EXCERPTED RECORDS
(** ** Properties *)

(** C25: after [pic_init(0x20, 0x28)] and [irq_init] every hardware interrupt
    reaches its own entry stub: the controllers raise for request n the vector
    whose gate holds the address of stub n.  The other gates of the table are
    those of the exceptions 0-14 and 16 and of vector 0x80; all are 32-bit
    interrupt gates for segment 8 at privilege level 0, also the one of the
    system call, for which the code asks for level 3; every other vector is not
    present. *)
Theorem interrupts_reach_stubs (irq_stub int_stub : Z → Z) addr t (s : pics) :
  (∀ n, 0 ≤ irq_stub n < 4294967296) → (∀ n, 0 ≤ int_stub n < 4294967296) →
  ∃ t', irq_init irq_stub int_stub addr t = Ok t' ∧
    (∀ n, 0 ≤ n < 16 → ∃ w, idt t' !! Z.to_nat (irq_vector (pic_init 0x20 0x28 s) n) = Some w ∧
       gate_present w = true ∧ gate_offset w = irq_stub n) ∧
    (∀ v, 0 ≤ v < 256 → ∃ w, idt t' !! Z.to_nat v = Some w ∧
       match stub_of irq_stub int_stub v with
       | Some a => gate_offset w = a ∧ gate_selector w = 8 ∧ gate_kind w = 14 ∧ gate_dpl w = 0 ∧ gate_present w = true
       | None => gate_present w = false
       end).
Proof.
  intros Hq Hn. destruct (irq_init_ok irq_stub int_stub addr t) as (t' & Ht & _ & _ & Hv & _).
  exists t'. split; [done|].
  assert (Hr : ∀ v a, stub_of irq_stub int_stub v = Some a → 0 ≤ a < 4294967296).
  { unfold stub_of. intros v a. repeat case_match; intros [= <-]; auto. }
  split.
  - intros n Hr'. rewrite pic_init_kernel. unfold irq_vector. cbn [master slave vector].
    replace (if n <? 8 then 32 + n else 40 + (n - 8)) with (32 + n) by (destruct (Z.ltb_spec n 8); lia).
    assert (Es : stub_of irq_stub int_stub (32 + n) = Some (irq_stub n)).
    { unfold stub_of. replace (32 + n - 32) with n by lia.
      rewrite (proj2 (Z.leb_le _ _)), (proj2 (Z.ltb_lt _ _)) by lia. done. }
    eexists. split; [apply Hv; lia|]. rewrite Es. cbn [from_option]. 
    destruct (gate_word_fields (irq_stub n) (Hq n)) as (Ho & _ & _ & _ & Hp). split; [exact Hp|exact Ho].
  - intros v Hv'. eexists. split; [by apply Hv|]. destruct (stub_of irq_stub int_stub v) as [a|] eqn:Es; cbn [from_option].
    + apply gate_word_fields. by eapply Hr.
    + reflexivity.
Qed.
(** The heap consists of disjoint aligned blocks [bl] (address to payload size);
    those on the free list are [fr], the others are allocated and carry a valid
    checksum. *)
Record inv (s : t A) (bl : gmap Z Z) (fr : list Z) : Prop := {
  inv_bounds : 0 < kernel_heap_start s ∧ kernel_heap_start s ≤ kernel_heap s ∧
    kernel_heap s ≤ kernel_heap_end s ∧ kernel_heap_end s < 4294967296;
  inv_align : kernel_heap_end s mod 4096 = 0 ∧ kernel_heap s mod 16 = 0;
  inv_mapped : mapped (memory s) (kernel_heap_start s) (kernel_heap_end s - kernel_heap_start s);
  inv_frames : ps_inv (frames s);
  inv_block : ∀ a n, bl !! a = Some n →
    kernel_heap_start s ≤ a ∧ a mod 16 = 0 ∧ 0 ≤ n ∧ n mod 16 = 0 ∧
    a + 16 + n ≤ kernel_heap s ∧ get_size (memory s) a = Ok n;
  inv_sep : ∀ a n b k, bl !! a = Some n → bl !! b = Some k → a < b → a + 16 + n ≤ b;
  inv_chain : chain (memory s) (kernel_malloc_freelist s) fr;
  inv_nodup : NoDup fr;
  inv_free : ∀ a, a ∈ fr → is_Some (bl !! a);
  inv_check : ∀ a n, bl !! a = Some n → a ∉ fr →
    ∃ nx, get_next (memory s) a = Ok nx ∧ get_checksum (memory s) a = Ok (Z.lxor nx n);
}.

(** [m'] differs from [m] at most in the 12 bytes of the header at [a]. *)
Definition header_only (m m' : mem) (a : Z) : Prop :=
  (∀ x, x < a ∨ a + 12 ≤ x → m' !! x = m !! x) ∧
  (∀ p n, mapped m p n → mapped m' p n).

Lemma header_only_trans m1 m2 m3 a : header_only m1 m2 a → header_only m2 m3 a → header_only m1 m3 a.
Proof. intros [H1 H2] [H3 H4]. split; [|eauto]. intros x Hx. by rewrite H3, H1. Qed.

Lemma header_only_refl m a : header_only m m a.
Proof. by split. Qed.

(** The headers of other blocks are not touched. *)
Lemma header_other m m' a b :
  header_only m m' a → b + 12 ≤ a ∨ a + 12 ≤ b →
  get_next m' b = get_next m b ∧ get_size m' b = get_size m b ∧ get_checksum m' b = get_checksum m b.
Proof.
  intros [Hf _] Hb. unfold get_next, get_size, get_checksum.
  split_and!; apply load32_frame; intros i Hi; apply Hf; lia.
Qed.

EXERCISE PROMPT
Write out each entry above exactly as it is written.

EXERCISE SOLUTION
(** ** Properties *)

(** C25: after [pic_init(0x20, 0x28)] and [irq_init] every hardware interrupt
    reaches its own entry stub: the controllers raise for request n the vector
    whose gate holds the address of stub n.  The other gates of the table are
    those of the exceptions 0-14 and 16 and of vector 0x80; all are 32-bit
    interrupt gates for segment 8 at privilege level 0, also the one of the
    system call, for which the code asks for level 3; every other vector is not
    present. *)
Theorem interrupts_reach_stubs (irq_stub int_stub : Z → Z) addr t (s : pics) :
  (∀ n, 0 ≤ irq_stub n < 4294967296) → (∀ n, 0 ≤ int_stub n < 4294967296) →
  ∃ t', irq_init irq_stub int_stub addr t = Ok t' ∧
    (∀ n, 0 ≤ n < 16 → ∃ w, idt t' !! Z.to_nat (irq_vector (pic_init 0x20 0x28 s) n) = Some w ∧
       gate_present w = true ∧ gate_offset w = irq_stub n) ∧
    (∀ v, 0 ≤ v < 256 → ∃ w, idt t' !! Z.to_nat v = Some w ∧
       match stub_of irq_stub int_stub v with
       | Some a => gate_offset w = a ∧ gate_selector w = 8 ∧ gate_kind w = 14 ∧ gate_dpl w = 0 ∧ gate_present w = true
       | None => gate_present w = false
       end).
Proof.
  intros Hq Hn. destruct (irq_init_ok irq_stub int_stub addr t) as (t' & Ht & _ & _ & Hv & _).
  exists t'. split; [done|].
  assert (Hr : ∀ v a, stub_of irq_stub int_stub v = Some a → 0 ≤ a < 4294967296).
  { unfold stub_of. intros v a. repeat case_match; intros [= <-]; auto. }
  split.
  - intros n Hr'. rewrite pic_init_kernel. unfold irq_vector. cbn [master slave vector].
    replace (if n <? 8 then 32 + n else 40 + (n - 8)) with (32 + n) by (destruct (Z.ltb_spec n 8); lia).
    assert (Es : stub_of irq_stub int_stub (32 + n) = Some (irq_stub n)).
    { unfold stub_of. replace (32 + n - 32) with n by lia.
      rewrite (proj2 (Z.leb_le _ _)), (proj2 (Z.ltb_lt _ _)) by lia. done. }
    eexists. split; [apply Hv; lia|]. rewrite Es. cbn [from_option]. 
    destruct (gate_word_fields (irq_stub n) (Hq n)) as (Ho & _ & _ & _ & Hp). split; [exact Hp|exact Ho].
  - intros v Hv'. eexists. split; [by apply Hv|]. destruct (stub_of irq_stub int_stub v) as [a|] eqn:Es; cbn [from_option].
    + apply gate_word_fields. by eapply Hr.
    + reflexivity.
Qed.
(** The heap consists of disjoint aligned blocks [bl] (address to payload size);
    those on the free list are [fr], the others are allocated and carry a valid
    checksum. *)
Record inv (s : t A) (bl : gmap Z Z) (fr : list Z) : Prop := {
  inv_bounds : 0 < kernel_heap_start s ∧ kernel_heap_start s ≤ kernel_heap s ∧
    kernel_heap s ≤ kernel_heap_end s ∧ kernel_heap_end s < 4294967296;
  inv_align : kernel_heap_end s mod 4096 = 0 ∧ kernel_heap s mod 16 = 0;
  inv_mapped : mapped (memory s) (kernel_heap_start s) (kernel_heap_end s - kernel_heap_start s);
  inv_frames : ps_inv (frames s);
  inv_block : ∀ a n, bl !! a = Some n →
    kernel_heap_start s ≤ a ∧ a mod 16 = 0 ∧ 0 ≤ n ∧ n mod 16 = 0 ∧
    a + 16 + n ≤ kernel_heap s ∧ get_size (memory s) a = Ok n;
  inv_sep : ∀ a n b k, bl !! a = Some n → bl !! b = Some k → a < b → a + 16 + n ≤ b;
  inv_chain : chain (memory s) (kernel_malloc_freelist s) fr;
  inv_nodup : NoDup fr;
  inv_free : ∀ a, a ∈ fr → is_Some (bl !! a);
  inv_check : ∀ a n, bl !! a = Some n → a ∉ fr →
    ∃ nx, get_next (memory s) a = Ok nx ∧ get_checksum (memory s) a = Ok (Z.lxor nx n);
}.

(** [m'] differs from [m] at most in the 12 bytes of the header at [a]. *)
Definition header_only (m m' : mem) (a : Z) : Prop :=
  (∀ x, x < a ∨ a + 12 ≤ x → m' !! x = m !! x) ∧
  (∀ p n, mapped m p n → mapped m' p n).

Lemma header_only_trans m1 m2 m3 a : header_only m1 m2 a → header_only m2 m3 a → header_only m1 m3 a.
Proof. intros [H1 H2] [H3 H4]. split; [|eauto]. intros x Hx. by rewrite H3, H1. Qed.

Lemma header_only_refl m a : header_only m m a.
Proof. by split. Qed.

(** The headers of other blocks are not touched. *)
Lemma header_other m m' a b :
  header_only m m' a → b + 12 ≤ a ∨ a + 12 ≤ b →
  get_next m' b = get_next m b ∧ get_size m' b = get_size m b ∧ get_checksum m' b = get_checksum m b.
Proof.
  intros [Hf _] Hb. unfold get_next, get_size, get_checksum.
  split_and!; apply load32_frame; intros i Hi; apply Hf; lia.
Qed.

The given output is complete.